• **DATA FOR PROCESSING**:
(* ===== verification/AesTables.v ===== *)
(** * Lookup tables of the AES implementation

    The constant arrays of [qemu/crypto/aes.c], entry by entry: the S-box and
    its inverse, the two byte permutations of the row shifts, the
    InvMixColumns table and the ten round tables, with the round constants.
    What the entries mean is proved in the file on the cipher. *)

From S2P Require Import Prelude.

(** The forward S-box. *)
Definition AES_sbox : list Z :=
  [
   0x63; 0x7c; 0x77; 0x7b; 0xf2; 0x6b; 0x6f; 0xc5;
   0x30; 0x01; 0x67; 0x2b; 0xfe; 0xd7; 0xab; 0x76;
   0xca; 0x82; 0xc9; 0x7d; 0xfa; 0x59; 0x47; 0xf0;
   0xad; 0xd4; 0xa2; 0xaf; 0x9c; 0xa4; 0x72; 0xc0;
   0xb7; 0xfd; 0x93; 0x26; 0x36; 0x3f; 0xf7; 0xcc;
   0x34; 0xa5; 0xe5; 0xf1; 0x71; 0xd8; 0x31; 0x15;
   0x04; 0xc7; 0x23; 0xc3; 0x18; 0x96; 0x05; 0x9a;
   0x07; 0x12; 0x80; 0xe2; 0xeb; 0x27; 0xb2; 0x75;
   0x09; 0x83; 0x2c; 0x1a; 0x1b; 0x6e; 0x5a; 0xa0;
   0x52; 0x3b; 0xd6; 0xb3; 0x29; 0xe3; 0x2f; 0x84;
   0x53; 0xd1; 0x00; 0xed; 0x20; 0xfc; 0xb1; 0x5b;
   0x6a; 0xcb; 0xbe; 0x39; 0x4a; 0x4c; 0x58; 0xcf;
   0xd0; 0xef; 0xaa; 0xfb; 0x43; 0x4d; 0x33; 0x85;
   0x45; 0xf9; 0x02; 0x7f; 0x50; 0x3c; 0x9f; 0xa8;
   0x51; 0xa3; 0x40; 0x8f; 0x92; 0x9d; 0x38; 0xf5;
   0xbc; 0xb6; 0xda; 0x21; 0x10; 0xff; 0xf3; 0xd2;
   0xcd; 0x0c; 0x13; 0xec; 0x5f; 0x97; 0x44; 0x17;
   0xc4; 0xa7; 0x7e; 0x3d; 0x64; 0x5d; 0x19; 0x73;
   0x60; 0x81; 0x4f; 0xdc; 0x22; 0x2a; 0x90; 0x88;
   0x46; 0xee; 0xb8; 0x14; 0xde; 0x5e; 0x0b; 0xdb;
   0xe0; 0x32; 0x3a; 0x0a; 0x49; 0x06; 0x24; 0x5c;
   0xc2; 0xd3; 0xac; 0x62; 0x91; 0x95; 0xe4; 0x79;
   0xe7; 0xc8; 0x37; 0x6d; 0x8d; 0xd5; 0x4e; 0xa9;
   0x6c; 0x56; 0xf4; 0xea; 0x65; 0x7a; 0xae; 0x08;
   0xba; 0x78; 0x25; 0x2e; 0x1c; 0xa6; 0xb4; 0xc6;
   0xe8; 0xdd; 0x74; 0x1f; 0x4b; 0xbd; 0x8b; 0x8a;
   0x70; 0x3e; 0xb5; 0x66; 0x48; 0x03; 0xf6; 0x0e;
   0x61; 0x35; 0x57; 0xb9; 0x86; 0xc1; 0x1d; 0x9e;
   0xe1; 0xf8; 0x98; 0x11; 0x69; 0xd9; 0x8e; 0x94;
   0x9b; 0x1e; 0x87; 0xe9; 0xce; 0x55; 0x28; 0xdf;
   0x8c; 0xa1; 0x89; 0x0d; 0xbf; 0xe6; 0x42; 0x68;
   0x41; 0x99; 0x2d; 0x0f; 0xb0; 0x54; 0xbb; 0x16
  ].

(** The inverse S-box. *)
Definition AES_isbox : list Z :=
  [
   0x52; 0x09; 0x6a; 0xd5; 0x30; 0x36; 0xa5; 0x38;
   0xbf; 0x40; 0xa3; 0x9e; 0x81; 0xf3; 0xd7; 0xfb;
   0x7c; 0xe3; 0x39; 0x82; 0x9b; 0x2f; 0xff; 0x87;
   0x34; 0x8e; 0x43; 0x44; 0xc4; 0xde; 0xe9; 0xcb;
   0x54; 0x7b; 0x94; 0x32; 0xa6; 0xc2; 0x23; 0x3d;
   0xee; 0x4c; 0x95; 0x0b; 0x42; 0xfa; 0xc3; 0x4e;
   0x08; 0x2e; 0xa1; 0x66; 0x28; 0xd9; 0x24; 0xb2;
   0x76; 0x5b; 0xa2; 0x49; 0x6d; 0x8b; 0xd1; 0x25;
   0x72; 0xf8; 0xf6; 0x64; 0x86; 0x68; 0x98; 0x16;
   0xd4; 0xa4; 0x5c; 0xcc; 0x5d; 0x65; 0xb6; 0x92;
   0x6c; 0x70; 0x48; 0x50; 0xfd; 0xed; 0xb9; 0xda;
   0x5e; 0x15; 0x46; 0x57; 0xa7; 0x8d; 0x9d; 0x84;
   0x90; 0xd8; 0xab; 0x00; 0x8c; 0xbc; 0xd3; 0x0a;
   0xf7; 0xe4; 0x58; 0x05; 0xb8; 0xb3; 0x45; 0x06;
   0xd0; 0x2c; 0x1e; 0x8f; 0xca; 0x3f; 0x0f; 0x02;
   0xc1; 0xaf; 0xbd; 0x03; 0x01; 0x13; 0x8a; 0x6b;
   0x3a; 0x91; 0x11; 0x41; 0x4f; 0x67; 0xdc; 0xea;
   0x97; 0xf2; 0xcf; 0xce; 0xf0; 0xb4; 0xe6; 0x73;
   0x96; 0xac; 0x74; 0x22; 0xe7; 0xad; 0x35; 0x85;
   0xe2; 0xf9; 0x37; 0xe8; 0x1c; 0x75; 0xdf; 0x6e;
   0x47; 0xf1; 0x1a; 0x71; 0x1d; 0x29; 0xc5; 0x89;
   0x6f; 0xb7; 0x62; 0x0e; 0xaa; 0x18; 0xbe; 0x1b;
   0xfc; 0x56; 0x3e; 0x4b; 0xc6; 0xd2; 0x79; 0x20;
   0x9a; 0xdb; 0xc0; 0xfe; 0x78; 0xcd; 0x5a; 0xf4;
   0x1f; 0xdd; 0xa8; 0x33; 0x88; 0x07; 0xc7; 0x31;
   0xb1; 0x12; 0x10; 0x59; 0x27; 0x80; 0xec; 0x5f;
   0x60; 0x51; 0x7f; 0xa9; 0x19; 0xb5; 0x4a; 0x0d;
   0x2d; 0xe5; 0x7a; 0x9f; 0x93; 0xc9; 0x9c; 0xef;
   0xa0; 0xe0; 0x3b; 0x4d; 0xae; 0x2a; 0xf5; 0xb0;
   0xc8; 0xeb; 0xbb; 0x3c; 0x83; 0x53; 0x99; 0x61;
   0x17; 0x2b; 0x04; 0x7e; 0xba; 0x77; 0xd6; 0x26;
   0xe1; 0x69; 0x14; 0x63; 0x55; 0x21; 0x0c; 0x7d
  ].

(** ShiftRows on the sixteen bytes of a block. *)
Definition AES_shifts : list Z :=
  [
   0; 5; 10; 15; 4; 9; 14; 3; 8; 13; 2; 7; 12; 1; 6; 11
  ].

(** InvShiftRows on the sixteen bytes of a block. *)
Definition AES_ishifts : list Z :=
  [
   0; 13; 10; 7; 4; 1; 14; 11; 8; 5; 2; 15; 12; 9; 6; 3
  ].

(** InvMixColumns table, rows [0x00] to [0x7f]. *)
Definition AES_imc_lo : list (list Z) :=
  [
   [0x00000000; 0x00000000; 0x00000000; 0x00000000];
   [0x0e090d0b; 0x0b0e090d; 0x0d0b0e09; 0x090d0b0e];
   [0x1c121a16; 0x161c121a; 0x1a161c12; 0x121a161c];
   [0x121b171d; 0x1d121b17; 0x171d121b; 0x1b171d12];
   [0x3824342c; 0x2c382434; 0x342c3824; 0x24342c38];
   [0x362d3927; 0x27362d39; 0x3927362d; 0x2d392736];
   [0x24362e3a; 0x3a24362e; 0x2e3a2436; 0x362e3a24];
   [0x2a3f2331; 0x312a3f23; 0x23312a3f; 0x3f23312a];
   [0x70486858; 0x58704868; 0x68587048; 0x48685870];
   [0x7e416553; 0x537e4165; 0x65537e41; 0x4165537e];
   [0x6c5a724e; 0x4e6c5a72; 0x724e6c5a; 0x5a724e6c];
   [0x62537f45; 0x4562537f; 0x7f456253; 0x537f4562];
   [0x486c5c74; 0x74486c5c; 0x5c74486c; 0x6c5c7448];
   [0x4665517f; 0x7f466551; 0x517f4665; 0x65517f46];
   [0x547e4662; 0x62547e46; 0x4662547e; 0x7e466254];
   [0x5a774b69; 0x695a774b; 0x4b695a77; 0x774b695a];
   [0xe090d0b0; 0xb0e090d0; 0xd0b0e090; 0x90d0b0e0];
   [0xee99ddbb; 0xbbee99dd; 0xddbbee99; 0x99ddbbee];
   [0xfc82caa6; 0xa6fc82ca; 0xcaa6fc82; 0x82caa6fc];
   [0xf28bc7ad; 0xadf28bc7; 0xc7adf28b; 0x8bc7adf2];
   [0xd8b4e49c; 0x9cd8b4e4; 0xe49cd8b4; 0xb4e49cd8];
   [0xd6bde997; 0x97d6bde9; 0xe997d6bd; 0xbde997d6];
   [0xc4a6fe8a; 0x8ac4a6fe; 0xfe8ac4a6; 0xa6fe8ac4];
   [0xcaaff381; 0x81caaff3; 0xf381caaf; 0xaff381ca];
   [0x90d8b8e8; 0xe890d8b8; 0xb8e890d8; 0xd8b8e890];
   [0x9ed1b5e3; 0xe39ed1b5; 0xb5e39ed1; 0xd1b5e39e];
   [0x8ccaa2fe; 0xfe8ccaa2; 0xa2fe8cca; 0xcaa2fe8c];
   [0x82c3aff5; 0xf582c3af; 0xaff582c3; 0xc3aff582];
   [0xa8fc8cc4; 0xc4a8fc8c; 0x8cc4a8fc; 0xfc8cc4a8];
   [0xa6f581cf; 0xcfa6f581; 0x81cfa6f5; 0xf581cfa6];
   [0xb4ee96d2; 0xd2b4ee96; 0x96d2b4ee; 0xee96d2b4];
   [0xbae79bd9; 0xd9bae79b; 0x9bd9bae7; 0xe79bd9ba];
   [0xdb3bbb7b; 0x7bdb3bbb; 0xbb7bdb3b; 0x3bbb7bdb];
   [0xd532b670; 0x70d532b6; 0xb670d532; 0x32b670d5];
   [0xc729a16d; 0x6dc729a1; 0xa16dc729; 0x29a16dc7];
   [0xc920ac66; 0x66c920ac; 0xac66c920; 0x20ac66c9];
   [0xe31f8f57; 0x57e31f8f; 0x8f57e31f; 0x1f8f57e3];
   [0xed16825c; 0x5ced1682; 0x825ced16; 0x16825ced];
   [0xff0d9541; 0x41ff0d95; 0x9541ff0d; 0x0d9541ff];
   [0xf104984a; 0x4af10498; 0x984af104; 0x04984af1];
   [0xab73d323; 0x23ab73d3; 0xd323ab73; 0x73d323ab];
   [0xa57ade28; 0x28a57ade; 0xde28a57a; 0x7ade28a5];
   [0xb761c935; 0x35b761c9; 0xc935b761; 0x61c935b7];
   [0xb968c43e; 0x3eb968c4; 0xc43eb968; 0x68c43eb9];
   [0x9357e70f; 0x0f9357e7; 0xe70f9357; 0x57e70f93];
   [0x9d5eea04; 0x049d5eea; 0xea049d5e; 0x5eea049d];
   [0x8f45fd19; 0x198f45fd; 0xfd198f45; 0x45fd198f];
   [0x814cf012; 0x12814cf0; 0xf012814c; 0x4cf01281];
   [0x3bab6bcb; 0xcb3bab6b; 0x6bcb3bab; 0xab6bcb3b];
   [0x35a266c0; 0xc035a266; 0x66c035a2; 0xa266c035];
   [0x27b971dd; 0xdd27b971; 0x71dd27b9; 0xb971dd27];
   [0x29b07cd6; 0xd629b07c; 0x7cd629b0; 0xb07cd629];
   [0x038f5fe7; 0xe7038f5f; 0x5fe7038f; 0x8f5fe703];
   [0x0d8652ec; 0xec0d8652; 0x52ec0d86; 0x8652ec0d];
   [0x1f9d45f1; 0xf11f9d45; 0x45f11f9d; 0x9d45f11f];
   [0x119448fa; 0xfa119448; 0x48fa1194; 0x9448fa11];
   [0x4be30393; 0x934be303; 0x03934be3; 0xe303934b];
   [0x45ea0e98; 0x9845ea0e; 0x0e9845ea; 0xea0e9845];
   [0x57f11985; 0x8557f119; 0x198557f1; 0xf1198557];
   [0x59f8148e; 0x8e59f814; 0x148e59f8; 0xf8148e59];
   [0x73c737bf; 0xbf73c737; 0x37bf73c7; 0xc737bf73];
   [0x7dce3ab4; 0xb47dce3a; 0x3ab47dce; 0xce3ab47d];
   [0x6fd52da9; 0xa96fd52d; 0x2da96fd5; 0xd52da96f];
   [0x61dc20a2; 0xa261dc20; 0x20a261dc; 0xdc20a261];
   [0xad766df6; 0xf6ad766d; 0x6df6ad76; 0x766df6ad];
   [0xa37f60fd; 0xfda37f60; 0x60fda37f; 0x7f60fda3];
   [0xb16477e0; 0xe0b16477; 0x77e0b164; 0x6477e0b1];
   [0xbf6d7aeb; 0xebbf6d7a; 0x7aebbf6d; 0x6d7aebbf];
   [0x955259da; 0xda955259; 0x59da9552; 0x5259da95];
   [0x9b5b54d1; 0xd19b5b54; 0x54d19b5b; 0x5b54d19b];
   [0x894043cc; 0xcc894043; 0x43cc8940; 0x4043cc89];
   [0x87494ec7; 0xc787494e; 0x4ec78749; 0x494ec787];
   [0xdd3e05ae; 0xaedd3e05; 0x05aedd3e; 0x3e05aedd];
   [0xd33708a5; 0xa5d33708; 0x08a5d337; 0x3708a5d3];
   [0xc12c1fb8; 0xb8c12c1f; 0x1fb8c12c; 0x2c1fb8c1];
   [0xcf2512b3; 0xb3cf2512; 0x12b3cf25; 0x2512b3cf];
   [0xe51a3182; 0x82e51a31; 0x3182e51a; 0x1a3182e5];
   [0xeb133c89; 0x89eb133c; 0x3c89eb13; 0x133c89eb];
   [0xf9082b94; 0x94f9082b; 0x2b94f908; 0x082b94f9];
   [0xf701269f; 0x9ff70126; 0x269ff701; 0x01269ff7];
   [0x4de6bd46; 0x464de6bd; 0xbd464de6; 0xe6bd464d];
   [0x43efb04d; 0x4d43efb0; 0xb04d43ef; 0xefb04d43];
   [0x51f4a750; 0x5051f4a7; 0xa75051f4; 0xf4a75051];
   [0x5ffdaa5b; 0x5b5ffdaa; 0xaa5b5ffd; 0xfdaa5b5f];
   [0x75c2896a; 0x6a75c289; 0x896a75c2; 0xc2896a75];
   [0x7bcb8461; 0x617bcb84; 0x84617bcb; 0xcb84617b];
   [0x69d0937c; 0x7c69d093; 0x937c69d0; 0xd0937c69];
   [0x67d99e77; 0x7767d99e; 0x9e7767d9; 0xd99e7767];
   [0x3daed51e; 0x1e3daed5; 0xd51e3dae; 0xaed51e3d];
   [0x33a7d815; 0x1533a7d8; 0xd81533a7; 0xa7d81533];
   [0x21bccf08; 0x0821bccf; 0xcf0821bc; 0xbccf0821];
   [0x2fb5c203; 0x032fb5c2; 0xc2032fb5; 0xb5c2032f];
   [0x058ae132; 0x32058ae1; 0xe132058a; 0x8ae13205];
   [0x0b83ec39; 0x390b83ec; 0xec390b83; 0x83ec390b];
   [0x1998fb24; 0x241998fb; 0xfb241998; 0x98fb2419];
   [0x1791f62f; 0x2f1791f6; 0xf62f1791; 0x91f62f17];
   [0x764dd68d; 0x8d764dd6; 0xd68d764d; 0x4dd68d76];
   [0x7844db86; 0x867844db; 0xdb867844; 0x44db8678];
   [0x6a5fcc9b; 0x9b6a5fcc; 0xcc9b6a5f; 0x5fcc9b6a];
   [0x6456c190; 0x906456c1; 0xc1906456; 0x56c19064];
   [0x4e69e2a1; 0xa14e69e2; 0xe2a14e69; 0x69e2a14e];
   [0x4060efaa; 0xaa4060ef; 0xefaa4060; 0x60efaa40];
   [0x527bf8b7; 0xb7527bf8; 0xf8b7527b; 0x7bf8b752];
   [0x5c72f5bc; 0xbc5c72f5; 0xf5bc5c72; 0x72f5bc5c];
   [0x0605bed5; 0xd50605be; 0xbed50605; 0x05bed506];
   [0x080cb3de; 0xde080cb3; 0xb3de080c; 0x0cb3de08];
   [0x1a17a4c3; 0xc31a17a4; 0xa4c31a17; 0x17a4c31a];
   [0x141ea9c8; 0xc8141ea9; 0xa9c8141e; 0x1ea9c814];
   [0x3e218af9; 0xf93e218a; 0x8af93e21; 0x218af93e];
   [0x302887f2; 0xf2302887; 0x87f23028; 0x2887f230];
   [0x223390ef; 0xef223390; 0x90ef2233; 0x3390ef22];
   [0x2c3a9de4; 0xe42c3a9d; 0x9de42c3a; 0x3a9de42c];
   [0x96dd063d; 0x3d96dd06; 0x063d96dd; 0xdd063d96];
   [0x98d40b36; 0x3698d40b; 0x0b3698d4; 0xd40b3698];
   [0x8acf1c2b; 0x2b8acf1c; 0x1c2b8acf; 0xcf1c2b8a];
   [0x84c61120; 0x2084c611; 0x112084c6; 0xc6112084];
   [0xaef93211; 0x11aef932; 0x3211aef9; 0xf93211ae];
   [0xa0f03f1a; 0x1aa0f03f; 0x3f1aa0f0; 0xf03f1aa0];
   [0xb2eb2807; 0x07b2eb28; 0x2807b2eb; 0xeb2807b2];
   [0xbce2250c; 0x0cbce225; 0x250cbce2; 0xe2250cbc];
   [0xe6956e65; 0x65e6956e; 0x6e65e695; 0x956e65e6];
   [0xe89c636e; 0x6ee89c63; 0x636ee89c; 0x9c636ee8];
   [0xfa877473; 0x73fa8774; 0x7473fa87; 0x877473fa];
   [0xf48e7978; 0x78f48e79; 0x7978f48e; 0x8e7978f4];
   [0xdeb15a49; 0x49deb15a; 0x5a49deb1; 0xb15a49de];
   [0xd0b85742; 0x42d0b857; 0x5742d0b8; 0xb85742d0];
   [0xc2a3405f; 0x5fc2a340; 0x405fc2a3; 0xa3405fc2];
   [0xccaa4d54; 0x54ccaa4d; 0x4d54ccaa; 0xaa4d54cc]
  ].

• **ACTIVITY**: Copy every line above that holds the word "list".

• **RESPONSE BELOW**:
Definition AES_sbox : list Z :=
Definition AES_isbox : list Z :=
Definition AES_shifts : list Z :=
Definition AES_ishifts : list Z :=
Definition AES_imc_lo : list (list Z) :=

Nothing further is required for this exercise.